** Opening THE DATA block **

(** C8. A pilot that starts leaves nothing of the last one in service: whatever the
    directory held, and whatever events, passes, scans and failures follow, every
    configuration of a container that exists afterwards was rendered from the labels of
    that container as Docker described it during this run: the file holds the rendered
    text, or the beginning of it when writing the file failed half-way (such a file is not
    written again as long as it exists), and the whole text when no write of the run fails.
    The start goes through when no system call fails; when the collector cannot be started
    it fails with that error. *)
Theorem watch_renders `{GoRange} env templ flt spawn inputs w w' s' :
  (watch env templ flt spawn inputs w no_sup = Ok (w', s') →
    reachable KFilebeat s' ∧
    rendered env templ (∀ i f, i ∈ inputs → faults_of i = Some f → writes_ok f) (described inputs) w') ∧
  (flt = no_faults →
    let w0 := set_waiting true (cleanConfigs (H0 := FilebeatPiloter) flt w).1 in
    watch env templ flt spawn inputs w no_sup =
    match spawn with
    | inl e => if decide (e ≠ ERR_ALREADY_STARTED) then Err e
               else let! w1 := run env templ w0 inputs in Ok (w1, mkSup (Some None) ∅ [GReady] 1)
    | inr pid => let! w1 := run env templ w0 inputs in Ok (w1, mkSup (Some (Some pid)) {[pid]} [GReady] 1)
    end).
Proof.
  unfold watch. destruct (cleanConfigs flt w) as [w0 r] eqn:Ec.
  apply (cleanConfigs_spec (H0 := FilebeatPiloter)) in Ec as (_ & Hclean & Hnp & Hok). split.
  - destruct r as [[]|e|]; [|done..]. intros E.
    assert (∃ s1, Start KFilebeat spawn no_sup = (s1, (Start KFilebeat spawn no_sup).2) ∧
      obind (run env templ (set_waiting true w0) inputs) (λ w1, Ok (w1, s1)) = Ok (w', s')) as (s1 & E1 & E2).
    { destruct spawn as [e|pid]; cbn in E |- *; [case_decide; [done|]|]; by eauto. }
    apply obind_ok_inv in E2 as (w1 & Erun & [= <- <-]). split.
    + exists spawn. rewrite E1. apply rtc_refl.
    + eapply (ofold_inv (rendered env templ (∀ i f, i ∈ inputs → faults_of i = Some f → writes_ok f) (described inputs))); [| |exact Erun].
      * intros wa i wb Hi Hr Ei. eapply run_input_rendered; [|..|exact Hr|exact Ei]; [by intros Hall f; apply Hall|].
        intros docker x c Hd Hx. by exists i, docker, x.
      * intros id text Hid Ef. cbn [set_waiting files] in Ef.
        specialize (Hclean eq_refl (id +:+ ".yml") Hid).
        pose proof (eq_trans (eq_sym Hclean) Ef) as E0. by destruct (files w !! _) as [[]|] in E0.
  - intros ->. rewrite (Hok eq_refl).
    destruct spawn as [e|pid]; cbn; [done|]. by rewrite union_empty_r_L.
Qed.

** Closing THE DATA block **

Restate word for word the entries above, starting at the line with "apply obind_ok_inv in" and ending at the line with "specialize (Hclean eq_refl", inclusive, and no others.

▶ _TASK OUTPUT_
    apply obind_ok_inv in E2 as (w1 & Erun & [= <- <-]). split.
    + exists spawn. rewrite E1. apply rtc_refl.
    + eapply (ofold_inv (rendered env templ (∀ i f, i ∈ inputs → faults_of i = Some f → writes_ok f) (described inputs))); [| |exact Erun].
      * intros wa i wb Hi Hr Ei. eapply run_input_rendered; [|..|exact Hr|exact Ei]; [by intros Hall f; apply Hall|].
        intros docker x c Hd Hx. by exists i, docker, x.
      * intros id text Hid Ef. cbn [set_waiting files] in Ef.
        specialize (Hclean eq_refl (id +:+ ".yml") Hid).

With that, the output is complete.